The New England Journal of Medicine has looked back through 200 issues and come up with this – a handy chart telling us how we currently die (compared to ten years ago).
Well, mortality rates have dropped, thanks to the massive reduction in infectious diseases, so that’s good. Cancer, on the other hand, has got much worse – the mortality rate almost doubling. We have fewer fatal accidents, but more suicides; no Diptheria, but more noninfectious airway disease; and, on a semantic note, Alzheimer’s disease instead of “senility”.
But more differences emerge when we look further back in time.
Back in 1812, it turns out spontaneous combustion was taken quite seriously. Here’s the New England Journal report:
Reports of spontaneous combustion, especially of “brandy-drinking men and women,” received serious, if skeptical, consideration.
In a 1912 issue of the journal, one article noted a new problem, “automobile knee” which afflicted “persons of extremely indolent habits of life” who no longer walked more “than the few steps that are needed from the chamber to the elevator, from the elevator to the dining-room, or lounging-room, and then to the automobile”.
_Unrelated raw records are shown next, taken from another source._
Lemma reshuffle_spec h u bid leaf new_leaf o :
  0 <= h <= 30 -> tree_height o = h -> leaf_of h leaf -> leaf_of h new_leaf ->
  h + 1 < stashsz o <= Z.of_nat (length (stash o)) -> 0 <= u -> bid <> no_block ->
  (forall i, h + 1 + u <= i < stashsz o -> stash_at (stash o) i = no_block) ->
  match reshuffle leaf bid new_leaf o with
  | Some st => reshuffled h u bid leaf new_leaf (stashsz o) (stash o) st
  | None => stash_full o
  end.
Proof.
  intros Hh Eh Hl Hn Hs Hu Hbid Hfree. unfold reshuffle. rewrite Eh.
  pose proof (leaf_of_bound _ _ Hh Hl). pose proof (leaf_of_bound _ _ Hh Hn).
  rewrite !sext_small by lia.
  destruct (ancestor_height_common (Z.to_nat h) new_leaf leaf) as [Hr Hpath];
    [rewrite Z2Nat.id by lia; done.. |].
  rewrite Z2Nat.id in Hpath, Hr by lia.
  set (r := ancestor_height _ _ _) in *. destruct (Z.ltb_spec r 0); [lia |].
  set (st := remove_block _ _ _ _).
  assert (Hrem : forall j, 0 <= j -> length st = length (stash o) /\
    (stash_at (stash o) j <> bid -> stash_at st j = stash_at (stash o) j)).
  { intros j Hj. apply remove_block_keeps; lia. }
  pose proof (proj1 (Hrem 0 ltac:(lia))) as Lst.
  set (n := Z.to_nat (stashsz o - (h + 1))).
  destruct (place_block (Z.to_nat r) bid st) as [st1 |] eqn:Eplace; cbn [default].
  - apply place_block_stored in Eplace as (k & Hk & Ek & Est1).
    assert (F : fills (fun i => 0 <= i <= h) st st1) by (subst st1; apply fills_set; [lia | lia | done]).
    destruct (evict_fills n (h + 1) leaf h (position_map o) st1) as [L2 F2];
      [rewrite (proj1 F); lia |].
    set (st2 := evict _ _ _ _ _ _) in *. destruct F as [L1 F1]. split.
    + lia.
    + intros i Hi Hne Hnb. destruct (Hrem i Hi) as [_ Ei]. specialize (Ei Hnb).
      assert (stash_at st1 i = stash_at st i) as E1 by (apply F1; [done | left; by rewrite Ei]).
      rewrite F2; [by rewrite E1 | done |]. left. by rewrite E1, Ei.
    + intros i Hi. destruct (Hrem i) as [_ Ei]; [lia |].
      rewrite F2, F1, Ei by (try lia; try (right; lia); rewrite Hfree by lia; done).
      apply Hfree. lia.
    + left. exists k. split; [lia |]. split.
      * rewrite F2; [| lia |]; subst st1; rewrite stash_at_set, Z.eqb_refl by lia; [done | by left].
      * symmetry. apply Hpath. lia.
  - destruct (evict_fills n (h + 1) leaf h (position_map o) st) as [L2 F2]; [lia |].
    set (st2 := evict _ _ _ _ _ _) in *.
    assert (Hfree2 : forall i, h + 1 + u <= i < stashsz o -> stash_at st2 i = no_block).
    { intros i Hi. destruct (Hrem i) as [_ Ei]; [lia |].
      rewrite F2, Ei by (try lia; try (right; lia); rewrite Hfree by lia; done).
      by apply Hfree. }
    pose proof (keep_block_stored n (h + 1) bid (stashsz o) st2 u ltac:(lia) ltac:(lia) Hu Hfree2) as K.
    destruct (keep_block _ _ _ _ _) as [st3 |] eqn:Ekeep.
    2:{ intros i Hi. rewrite Eh in Hi. apply (remove_block_nonempty (Z.to_nat (stashsz o)) 0 bid); [lia | lia | lia |].
        fold st. rewrite <- F2 by (lia || right; lia). apply (keep_block_full _ _ _ _ _ i Ekeep). lia. }
    destruct K as [? | (k & Hk & Ek & ->)]; [lia |]. split.
    + rewrite length_set_stash. lia.
    + intros i Hi Hne Hnb. destruct (Hrem i Hi) as [_ Ei]. specialize (Ei Hnb).
      assert (stash_at st2 i = stash_at st i) as E2 by (apply F2; [done | left; by rewrite Ei]).
      rewrite stash_at_set by lia. destruct (Z.eqb_spec k i) as [-> |]; congruence.
    + intros i Hi. rewrite stash_at_set by lia. destruct (Z.eqb_spec k i); [lia |].
      apply Hfree2. lia.
    + right. exists k. split; [lia |]. by rewrite stash_at_set, Z.eqb_refl by lia.
Qed.
Lemma any_access_refines addr bytes store c :
  any_ok c -> in_range 64 addr ->
  exists c' out requests,
    any_access addr bytes store c = Some (c', out) /\ any_ok c' /\
    any_geo c' = any_geo c /\ forwards c' = forwards c /\
    line_access (any_geo c) (any_lines c) (line_of (any_geo c) addr) store (any_lines c') requests /\
    (forwards c = true -> out = map (to_next (any_geo c)) requests).
Proof.
  intros K Ha. destruct c as [c | c];
    destruct (access_refines addr bytes store c K Ha) as (c' & out & rs & E & HK); cbn [any_access];
    rewrite E; cbn [mbind option_bind].
  - by exists (SetAssociative c'), out, rs.
  - by exists (FullyAssociative c'), out, rs.
Qed.

Lemma construct_ok s w z c miss oram :
  construct s w z = Some c -> 0 <= s -> 0 < w -> z < 2 ^ 64 ->
  any_ok (set_handlers miss oram c) /\ forwards (set_handlers miss oram c) = miss /\
  forall l, is_line l -> any_lines (set_handlers miss oram c) l = None.
Proof.
  unfold construct. intros E Hs Hw Hz. destruct (cache_geometry s w z) as [g |] eqn:Eg; [| done].
  cbn [mbind option_bind] in E. destruct (cache_geometry_ok s w z g Eg Hs Hw Hz) as (G & Es & Ew).
  destruct (_ && _) eqn:Ek; injection E as <-; cbn.
  - apply andb_prop in Ek as [_ E1%Z.eqb_eq]. split; [| done]. split; [done |].
    apply (empty_fa_tags g); [done | congruence].
  - rewrite <- Es, <- Ew. split; [split; [done | by apply empty_set_tags] |]. split; [done |].
    intros l Hl. by apply empty_set_contents.
Qed.

(** ** Histories *)

(** What happens at a cache: a store by the hart, a request to the next level. *)
Inductive event := Stored (addr : Z) | Requested (d : downstream).

Fixpoint cache_run (accesses : list (Z * Z * bool)) (c : any_cache) : option (any_cache * list event) :=
  match accesses with
  | [] => Some (c, [])
  | (addr, bytes, store) :: accesses =>
      '(c, out) ← any_access addr bytes store c;
      '(c, events) ← cache_run accesses c;
      Some (c, map Requested out ++ (if store : bool then [Stored addr] else []) ++ events)
  end.

(** The line has been stored to since it was last written back. *)
Definition after_event (g : geometry) (l : Z) (pending : bool) (e : event) : bool :=
  match e with
  | Stored addr => if line_of g addr =? l then true else pending
  | Requested (ToMissHandler r) =>
      if rq_store r && (line_of g (rq_addr r) =? l) then false else pending
  | Requested (ToOram r) => pending
  end.
Definition pending (g : geometry) (l : Z) (before : bool) (events : list event) : bool :=
  fold_left (after_event g l) events before.

Definition is_dirty (c : Z -> option bool) (l : Z) : bool := default false (c l).
Lemma update_timers_spec n i s w s' w' :
  (i + n <= length (mips w))%nat -> update_timers n i s w = (s', w') ->
  (forall j, hart_mip j s' w' =
     if bool_decide (i <= j < i + n)%nat
     then timer_mip (default 0 (rtc_regs w !! 0%nat)) (default 0 (rtc_regs w !! S j)) (hart_mip j s w)
     else hart_mip j s w) /\
  w' = with_mips (mips w') w /\ length (mips w') = length (mips w).
Proof.
  revert i s w. induction n as [| n IH]; intros i s w Hn; cbn [update_timers].
  { intros [= <- <-]. split; [| by destruct w]. intros j. case_bool_decide; [lia | done]. }
  destruct (set_hart_mip i _ s w) as [s1 w1] eqn:E.
  destruct (set_hart_mip_spec i _ s w s1 w1 ltac:(lia) E) as (M1 & E1 & L1). intros E2.
  assert (R : rtc_regs w1 = rtc_regs w) by by rewrite E1.
  destruct (IH (S i) s1 w1 ltac:(lia) E2) as (M2 & E2' & L2).
  split; [| split; [rewrite E2', E1; by destruct w | lia]].
  intros j. rewrite M2, R, M1. repeat case_bool_decide; subst; done || lia.
Qed.

(** Bit 7 of [mip], the timer interrupt of machine mode, as the comparison says. *)
Lemma timer_mip_testbit time timecmp v i :
  0 <= i ->
  Z.testbit (timer_mip time timecmp v) i = if i =? 7 then timecmp <=? time else Z.testbit v i.
Proof.
  intros Hi. unfold timer_mip. change MIP_MTIP with (2 ^ 7).
  destruct (Z.leb_spec timecmp time); rewrite ?Z.lor_spec, Z.land_spec, Z.lnot_spec, Z.pow2_bits_eqb by lia;
    rewrite (Z.eqb_sym 7 i); destruct (Z.eqb_spec i 7); cbn; by rewrite ?andb_false_r, ?orb_true_r,
    ?andb_true_r, ?orb_false_r.
Qed.

Lemma cpu_base_size n : EXT_IO_BASE + 8 * Z.of_nat (S n) <= cpu_base n.
Proof.
  unfold cpu_base. change align with 4096.
  pose proof (Z.mul_succ_div_gt (Z.of_nat (S n) * 8 - 1) 4096 ltac:(lia)). lia.
Qed.

Section devices.
Variables (memsz : Z) (isa_strings : list (list Z)).
Let n := length isa_strings.
Hypothesis harts : (0 < n)%nat.
Hypothesis room : cpu_base n + Z.of_nat n * align <= 2 ^ 64.

(** The devices of a machine with [n] harts, in any state they reach. *)
Record platform_ok (w : platform) : Prop := {
  po_bus : bus w = bus (new_platform memsz isa_strings);
  po_regs : length (rtc_regs w) = S n /\ Forall (in_range 64) (rtc_regs w);
  po_mips : length (mips w) = n
}.

(** The timer interrupt of every hart is pending when its time has come; its other
    interrupts are as before. *)
Definition timers_updated (s : state_t) (w : platform) (s' : state_t) (w' : platform) : Prop :=
  forall i b, (i < n)%nat -> 0 <= b ->
    Z.testbit (hart_mip i s' w') b =
    if b =? 7 then default 0 (rtc_regs w' !! S i) <=? default 0 (rtc_regs w' !! 0%nat)
    else Z.testbit (hart_mip i s w) b.
(** ** The requests *)

Definition handle_halt_reason : G unit := send_packet (text "S00").
Definition handle_general_registers_read : G unit := add_operation GeneralRegistersReadOp.
Definition handle_extended : G unit :=
  send_packet (text "OK") ;; set_gs (fun g => g <| extended_mode := true |>).
Definition handle_interrupt : G unit := add_operation (HaltOp true HALT_ENTER).

Definition handle_register_read (packet : list Z) : G unit :=
  let '(n, iter) := consume_hex_number (drop 2 packet) in
  c ← deref iter;
  if negb (c =? chr "#") then send_packet (text "E01")
  else add_operation (RegisterReadOp (u32 n)).

Definition handle_register_write (packet : list Z) : G unit :=
  let '(n, iter) := consume_hex_number (drop 2 packet) in
  c ← deref iter;
  if negb (c =? chr "=") then send_packet (text "E05")
  else
    '(value, iter) ← consume_hex_number_le (drop 1 iter);
    c ← deref iter;
    if negb (c =? chr "#") then send_packet (text "E06")
    else
      add_operation (RegisterWriteOp (u32 n) value) ;;
      send_packet (text "OK").

Definition handle_continue (packet : list Z) : G unit :=
  c ← of_option Undefined (packet !! 2%nat);
  stop ←
    (if negb (c =? chr "#") then
       let '(n, iter) := consume_hex_number (drop 2 packet) in
       set_gs (fun g => g <| gs_dpc := n |>) ;;
       c ← deref iter;
       if negb (c =? chr "#") then send_packet (text "E30") ;; mret true else mret false
     else mret false);
  if stop : bool then mret tt
  else
    add_operation MaybeRestoreTselectOp ;;
    add_operation MaybeRestoreMstatusOp ;;
    add_operation (ContinueOp false).

Definition handle_step (packet : list Z) : G unit :=
  c ← of_option Undefined (packet !! 2%nat);
  if negb (c =? chr "#") then crash_with Aborted
  else
    add_operation MaybeRestoreTselectOp ;;
    add_operation (ContinueOp true).

(** The features of [qSupported]; [n] bounds their number. *)
Fixpoint send_features (n : nat) (iter : list Z) : G unit :=
  match n, iter with
  | S n, _ :: _ =>
      let '(feature, iter) := consume_string iter (chr ";") in
      (if bool_decide (feature = text "swbreak+") then send (text "swbreak+;") else mret tt) ;;
      send_features n (drop 1 iter)
  | _, _ => mret tt
  end.

Definition handle_query (packet : list Z) : G unit :=
  let '(name, iter) := consume_string (drop 2 packet) (chr ":") in
  let iter := drop 1 iter in
  if bool_decide (name = text "Supported") then
    start_packet ;;
    send_features (length packet) iter ;;
    send (text "PacketSize=131072;") ;;
    end_packet
  else send_packet [].

Section server.
Variable can_allocate : Z -> bool.

(** [new unsigned char[length]] *)
Definition allocate (length : Z) : G unit :=
  if can_allocate length then mret tt else crash_with OutOfMemory.

Definition add_memory_read (vaddr length : Z) (data : option (Z * Z)) : G unit :=
  allocate (u32 length) ;; add_operation (MemoryReadOp (new_memory_read vaddr length data)).

Definition handle_memory_read (packet : list Z) : G unit :=
  let '(address, iter) := consume_hex_number (drop 2 packet) in
  c ← deref iter;
  if negb (c =? chr ",") then send_packet (text "E10")
  else
    let '(len, iter) := consume_hex_number (drop 1 iter) in
    c ← deref iter;
    if negb (c =? chr "#") then send_packet (text "E11")
    else
      add_operation (CollectTranslationInfoOp (new_collect address len)) ;;
      add_memory_read address len None.

(** The loop over the data: what it stores and the iterator, or the error it replies. *)
Fixpoint unescape (len : nat) (iter : list Z) : (list Z * list Z) + list Z :=
  match len with
  | O => inl ([], iter)
  | S len =>
      match iter with
      | [] => inr (text "E22")
      | c :: iter =>
          let rest :=
            if c =? chr "}" then
              match iter with
              | [] => inr (text "E23")
              | c :: iter => inl (c .^ 0x20, iter)
              end
            else inl (c, iter) in
          match rest with
          | inr e => inr e
          | inl (c, iter) =>
              match unescape len iter with
              | inr e => inr e
              | inl (data, iter) => inl (c :: data, iter)
              end
          end
      end
  end.

Definition handle_memory_binary_write (packet : list Z) : G unit :=
  let '(address, iter) := consume_hex_number (drop 2 packet) in
  c ← deref iter;
  if negb (c =? chr ",") then send_packet (text "E20")
  else
    let '(len, iter) := consume_hex_number (drop 1 iter) in
    c ← deref iter;
    if negb (c =? chr ":") then send_packet (text "E21")
    else
      let iter := drop 1 iter in
      if len =? 0 then send_packet (text "OK")
      else
        allocate len ;;
        (* no more bytes than the packet has: the loop ends there *)
        match unescape (Z.to_nat (Z.min len (Z.of_nat (length packet + 1)))) iter with
        | inr e => send_packet e
        | inl (data, iter) =>
            c ← deref iter;
            if negb (c =? chr "#") then send_packet (text "E4b")
            else
              add_operation (CollectTranslationInfoOp (new_collect address len)) ;;
              add_operation (MemoryWriteOp (new_memory_write address len data))
        end.

(** ** Breakpoints *)

Definition MATCH_EBREAK : Z := insn_match rv_ebreak.
Definition MATCH_C_EBREAK : Z := insn_match rv_c_ebreak.

(** The other bytes of the array are not initialised, and zero here. *)
Definition ebreak_bytes (size : Z) : list Z :=
  if size =? 2 then bytes_of 2 MATCH_C_EBREAK ++ [0; 0] else bytes_of 4 MATCH_EBREAK.

Definition software_breakpoint_insert (vaddr size : Z) : G unit :=
  set_gs (fun g => g <| fence_i_required := true |>) ;;
  add_operation (CollectTranslationInfoOp (new_collect vaddr size)) ;;
  allocate 4 ;;
  set_gs (fun g => g <| software_breakpoints :=
    <[vaddr := SoftwareBreakpoint vaddr size [0; 0; 0; 0]]> (software_breakpoints g) |>) ;;
  add_memory_read vaddr size (Some (vaddr, 0)) ;;
  add_operation (MemoryWriteOp (new_memory_write vaddr size (ebreak_bytes size))).

(** [operator[]] of the map makes an empty breakpoint where there is none. *)
Definition software_breakpoint_remove (vaddr size : Z) : G unit :=
  set_gs (fun g => g <| fence_i_required := true |>) ;;
  add_operation (CollectTranslationInfoOp (new_collect vaddr size)) ;;
  bps ← get_gs software_breakpoints;
  let found_bp := default (SoftwareBreakpoint 0 0 [0; 0; 0; 0]) (bps !! vaddr) in
  allocate 4 ;;
  add_operation (MemoryWriteOp (new_memory_write (sb_vaddr found_bp) (sb_size found_bp) (sb_instruction found_bp))) ;;
  set_gs (fun g => g <| software_breakpoints := delete vaddr (software_breakpoints g) |>).

Definition hardware_breakpoint_insert (bp : hardware_breakpoint_t) : G unit :=
  add_operation MaybeSaveTselectOp ;;
  add_operation (HardwareBreakpointInsertOp INSERT_START bp).

(** [*hardware_breakpoints.find(bp)]: the end of the set is not to be read. *)
Definition hardware_breakpoint_remove (bp : hardware_breakpoint_t) : G unit :=
  add_operation MaybeSaveTselectOp ;;
  bps ← get_gs hardware_breakpoints;
  found ← of_option Undefined (find_breakpoint bp bps);
  add_operation (HardwareBreakpointRemoveOp found).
The report notes however that at least one editorial from that year was a little off the mark:
One editorial, describing progress made since the Journal‘s early years, rhapsodized about what another century of medical discovery might bring: “Perhaps in 1993, when all the preventable diseases have been eradicated, when the nature and cure of cancer have been discovered, and when eugenics has superseded evolution in the elimination of the unfit, our successors will look back at these pages with an even greater measure of superiority”.